Monday, August 24, 2009

Third Trimester Tantrums

Pregnant women are already a force to be reckoned with but if you encounter an almost 8-month pregnant woman, sweltering in the 100 degree weather, with 20 pounds of baby weight and swollen ankles--RUN AWAY AS FAST AS YOU CAN!!!!

I have been very grateful to have had such an easy pregnancy- free of any major problems, symptoms, or the emotional roller coaster that many complain about. However, the last three weeks have made me feel like I belong in a mental institution because in one minute I not only suffer from multiple personality disorder, schizophrenia, and bipolar disorder, but I have also become the Queen of Passive Agressiva!

I am hot, cranky, angry at my husband for not getting me ice cream and then angry that he did bring me ice cream because my ankles are already swollen enough. I don't want to be touched but two seconds later I am mad because Dale is sitting three feet away from me. One minute I want to nap, the next I am roaring to clean the house. I am mad at Dale for having a beer, but the next I am encouraging it. I am a basket case! All this compounded with the slurry of visitors that we've had, the 100 degree days, and the mere thought that I am back to work full-time next week is enough to make me cry or laugh or scream, depending on the mood.

Poor Dale has to suffer through every tantrum and he does so graciously and patiently. His favorite phrases: "Yes, dear" "You were right, I was wrong. " "I don't know honey, what do you want to do?" and my personal favorite "Its all about you, you are the pregnant one."

But even he sometimes loses his cool after a million "yes, dears" which only perpetuates my hysteria. A typical night for us goes like this:

me: "What can I do for you?"
Dale: "Nothing." He knows that the real question is what can HE do for me!
me: "I want to make you happy, you always do stuff for me."
Dale: "I am fine." Still pondering the real question.
me: "No really, what do you want? Do you want to watch a movie? TV?"
Dale: "Yeah, whatever, we can watch a movie." Knowing that we will not watch a movie now that he has said this.
me: "I am too tired to watch a movie, maybe I will just go to bed." Thinking Dale will come and lay down with me to.
Dale: "I am not ready to lay down, go on without me."
me: "Hummmph." Heads to bed angry. Dale follows a few seconds later and lays down next to his now sobbing wife.
Dale: "What can I do for you?" Realizing he should have just asked in the beginning and saved himself the trouble.
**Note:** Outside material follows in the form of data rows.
Section WithCallbacks.
Context {C : Type} `{VerificationCallbacks C}.

(** The local variables of the loop over the precommits. *)
Record verifier := Verifier {
  v_chain : AncestryChain;
  v_votes : gset AuthorityId;
  cumulative_weight : Z;
  v_callbacks : C;
}.

Definition with_callbacks (v : verifier) (c : C) : verifier :=
  Verifier (v_chain v) (v_votes v) (cumulative_weight v) c.

(** One iteration. *)
Definition verify_precommit (authorities_set_id : Z) (voters : VoterSet AuthorityId)
  (j : GrandpaJustification) (precommit_idx : nat) (signed : SignedPrecommit) (v : verifier) :
  outcome Error verifier :=
  if threshold voters <=? cumulative_weight v then
    let? c := on_redundant_authority_vote (v_callbacks v) precommit_idx in
    Ok (with_callbacks v c)
  else
    match voter_weights voters !! signed_id signed with
    | None =>
        let? c := on_unkown_authority (v_callbacks v) precommit_idx in
        Ok (with_callbacks v c)
    | Some weight =>
        if bool_decide (signed_id signed ∈ v_votes v) then
          let? c := on_duplicate_authority_vote (v_callbacks v) precommit_idx in
          Ok (with_callbacks v c)
        else
          let votes := {[signed_id signed]} ∪ v_votes v in
          check? ensure
            (negb (target_number (precommit signed) <? commit_target_number (commit j)))
            PrecommitIsNotCommitDescendant in
          let? chain :=
            ensure_descendant (v_chain v) (commit_target_hash (commit j))
              (target_hash (precommit signed)) in
          let? weight := expect (checked_add u64_max (cumulative_weight v) weight) in
          check? ensure
            (check_message_signature (precommit signed) (signed_id signed) (signature signed)
               (round j) authorities_set_id)
            InvalidAuthoritySignature in
          Ok (Verifier chain votes weight (v_callbacks v))
    end.
Lemma submit_cases (p : pallet) (h : Hdr) (j : GrandpaJustification) :
  (forall l voters, voter_set_new l = Some voters -> voter_set_ok voters) ->
  (exists info p', submit_finality_proof p h j = Ok (info, p')) \/
  (exists e, submit_finality_proof p h j = Err e /\ refusal p h j e).
Proof.
  intros Hvs. unfold GrandpaPallet.submit_finality_proof, ensure_not_halted.
  destruct (is_halted p) eqn:Eh; simpl; [right; by eexists|].
  destruct (RequestCount p <? MaxRequests) eqn:Er; simpl;
    [|right; eexists; split; [done|simpl; split; [done|lia]]].
  assert (accepts_requests p) as Hacc by (split; [done|lia]).
  unfold check_obsolete. destruct (BestFinalized p) as [best|] eqn:Eb; simpl; [|right; by eexists].
  destruct (hdr_number h <=? header_number best) eqn:El; simpl.
  { right. eexists. split; [done|]. split; [done|]. exists best. split; [done|lia]. }
  assert (is_new p h) as Hnew by (exists best; split; [done|lia]).
  unfold GrandpaPallet.verify_justification.
  destruct (voter_set_new _) as [voters|] eqn:Ev; simpl; [|right; by eexists].
  destruct (Justification.verify_justification _ _ _ _ _) as [[]|e|] eqn:Ej; simpl.
  2: { right. eexists. split; [done|]. split_and!; [done..|rewrite Ev; by eexists|].
       intros (voters' & Hv' & Hj'). simplify_eq. congruence. }
  2: { exfalso. revert Ej. apply verify_with_callbacks_total; [by eapply Hvs|done]. }
  assert (verified (CurrentAuthoritySet p) h j) as Hver by (by exists voters).
  unfold try_enact_authority_change.
  case_bool_decide as Ef; simpl; [|right; eexists; split; [done|by split_and!; try left]].
  destruct (find_scheduled_change h) as [change|] eqn:Ec; simpl.
  2: { destruct (insert_header_total h (hdr_hash h)
         (put_request_count (wrapping_add u32_max (RequestCount p) 1) p)) as [p' ->].
       left. by eexists _, _. }
  destruct (change_delay change =? 0) eqn:Ed; simpl.
  2: { right. eexists. split; [done|]. split_and!; [done..|]. right. exists change. split; [done|lia]. }
  unfold stored_authority_set_try_new. destruct (Z.of_nat _ <=? MAX_AUTHORITIES_COUNT) eqn:Em; simpl.
  2: { right. eexists. split; [done|]. split_and!; [done..|]. exists change. split_and!; [done|lia..]. }
  match goal with |- context [insert_header h (hdr_hash h) ?q] =>
    destruct (insert_header_total h (hdr_hash h) q) as [p' ->] end.
  left. by eexists _, _.
Qed.
(* ===== verification/ParachainsPallet.v ===== *)
(** * modules/parachains/src: the parachain heads pallet

    lib.rs (import of parachain heads that are proved against a finalized relay chain
    header), call_ext.rs (checks that run before dispatch), weights_ext.rs, and the
    head data builders of primitives/parachains.  The relay chain headers are those of
    the GRANDPA pallet, and the proofs are read by the checker of [StorageProof].
    Parameters: the trie, the storage key of a head, the codec, the hash of a head, and
    the benchmarked weights. *)

From S2P Require Import Prelude RingBuffer Substrate RuntimePrimitives HeaderChain StorageProof.
From S2P Require Import Justification GrandpaPallet.
From stdpp Require Import base numbers list gmap relations sets.
Local Open Scope Z_scope.

(** ** primitives/parachains *)

Record BestParaHeadHash (Hash : Type) := BestHead {
  at_relay_block_number : Z;
  head_hash : Hash;
}.
Arguments BestHead {Hash} _ _.
Arguments at_relay_block_number {Hash} _.
Arguments head_hash {Hash} _.

#[export] Instance BestParaHeadHash_eq_dec {Hash : Type} `{EqDecision Hash} :
  EqDecision (BestParaHeadHash Hash).
Proof. solve_decision. Defined.

Record ParaInfo (Hash : Type) := ParaInfo_ {
  best_head_hash : BestParaHeadHash Hash;
  next_imported_hash_position : Z;
}.
Arguments ParaInfo_ {Hash} _ _.
Arguments best_head_hash {Hash} _.
Arguments next_imported_hash_position {Hash} _.

(** A parachain type: its identifier and the codec of its header and of the header data
    that is stored. *)
Record Parachain (Bytes Hash : Type) := Parachain_ {
  PARACHAIN_ID : Z;
  decode_header : Bytes -> option (Z * Hash);
  encode_stored : StoredHeaderData Hash -> Bytes;
  decode_stored : Bytes -> option (StoredHeaderData Hash);
}.
Arguments Parachain_ {Bytes Hash} _ _ _ _.
Arguments PARACHAIN_ID {Bytes Hash} _.
Arguments decode_header {Bytes Hash} _ _.
Arguments encode_stored {Bytes Hash} _ _.
Arguments decode_stored {Bytes Hash} _ _.

Class ParaStoredHeaderDataBuilder (Bytes : Type) := {
  supported_parachains : Z;
  try_build : Z -> Bytes -> option Bytes;
}.

Section Builders.
Context {Bytes Hash : Type}.

Definition single_try_build (c : Parachain Bytes Hash) (para_id : Z) (para_head : Bytes) :
  option Bytes :=
  if para_id =? PARACHAIN_ID c then
    '(number, state_root) ← decode_header c para_head;
    Some (encode_stored c (StoredHeader number state_root))
  else None.

Definition SingleParaStoredHeaderDataBuilder (c : Parachain Bytes Hash) :
  ParaStoredHeaderDataBuilder Bytes := {|
  supported_parachains := 1;
  try_build := single_try_build c;
|}.

Fixpoint tuple_try_build (cs : list (Parachain Bytes Hash)) (para_id : Z) (para_head : Bytes) :
  option Bytes :=
  match cs with
  | [] => None
  | c :: cs =>
      match single_try_build c para_id para_head with
      | Some data => Some data
      | None => tuple_try_build cs para_id para_head
      end
  end.

(** The implementation for tuples of parachains. *)
Definition TupleParaStoredHeaderDataBuilder (cs : list (Parachain Bytes Hash)) :
  ParaStoredHeaderDataBuilder Bytes := {|
  supported_parachains := fold_left (fun result _ => wrapping_add u32_max result 1) cs 0;
  try_build := tuple_try_build cs;
|}.
End Builders.

(** ** weights_ext.rs *)

Definition DEFAULT_PARACHAIN_HEAD_SIZE : Z := 384.
Definition EXTRA_STORAGE_PROOF_SIZE : Z := 1024.

(** The constants of [Config], [frame_system]'s database weights and the benchmarked
    weights. *)
Class ParachainsConfig `{WeightOps} := {
  HeadsToKeep : Z;
  MaxParaHeadDataSize : Z;
  DbWeight : RuntimeDbWeight;
  submit_parachain_heads_with_n_parachains : Z -> Weight;
  submit_parachain_heads_with_1kb_proof : Weight;
  submit_parachain_heads_with_16kb_proof : Weight;
  expected_extra_storage_proof_size : Z;
}.

Section Weights.
Context `{WeightOps} `{!ParachainsConfig}.

Definition parachain_head_storage_write_weight (db_weight : RuntimeDbWeight) : Weight :=
  writes db_weight 2.

Definition parachain_head_pruning_weight (db_weight : RuntimeDbWeight) : Weight :=
  writes db_weight 1.

Definition storage_proof_size_overhead (extra_proof_bytes : Z) : Weight :=
  let extra_byte_weight :=
    weight_div
      (weight_sub submit_parachain_heads_with_16kb_proof submit_parachain_heads_with_1kb_proof)
      (15 * 1024) in
  weight_saturating_mul extra_byte_weight extra_proof_bytes.

Definition submit_parachain_heads_weight (db_weight : RuntimeDbWeight) (proof_size : Z)
  (parachains_count : Z) : Weight :=
  let base_weight := submit_parachain_heads_with_n_parachains parachains_count in
  let expected_proof_size :=
    saturating_add u32_max
      (saturating_mul u32_max parachains_count DEFAULT_PARACHAIN_HEAD_SIZE)
      expected_extra_storage_proof_size in
  let proof_size_overhead :=
    storage_proof_size_overhead (saturating_sub proof_size expected_proof_size) in
  let pruning_weight :=
    weight_saturating_mul (parachain_head_pruning_weight db_weight) parachains_count in
  weight_saturating_add (weight_saturating_add base_weight proof_size_overhead) pruning_weight.
End Weights.

(** ** The pallet *)

Inductive Event (Hash : Type) :=
| UntrackedParachainRejected (parachain : Z)
| MissingParachainHead (parachain : Z)
| IncorrectParachainHeadHash (parachain : Z) (parachain_head_hash actual_parachain_head_hash : Hash)
| RejectedObsoleteParachainHead (parachain : Z) (parachain_head_hash : Hash)
| RejectedLargeParachainHead (parachain : Z) (parachain_head_hash : Hash) (parachain_head_size : Z)
| UpdatedParachainHead (parachain : Z) (parachain_head_hash : Hash).
Arguments UntrackedParachainRejected {Hash} _.
Arguments MissingParachainHead {Hash} _.
Arguments IncorrectParachainHeadHash {Hash} _ _ _.
Arguments RejectedObsoleteParachainHead {Hash} _ _.
Arguments RejectedLargeParachainHead {Hash} _ _ _.
Arguments UpdatedParachainHead {Hash} _ _.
I recognize the illogical nature of this episode and yet it still happens, every night! I don't even want to be friends with my pregnant self right now, let alone be married to me! So bless you Dale, for all the hard work you put in to this. I am sorry for all the tantrums, confusing conversations, and selfish moments that you endure from me. You are the true hero in this relationship and clearly deserving of one of those coffee mugs that reads "world's best dad".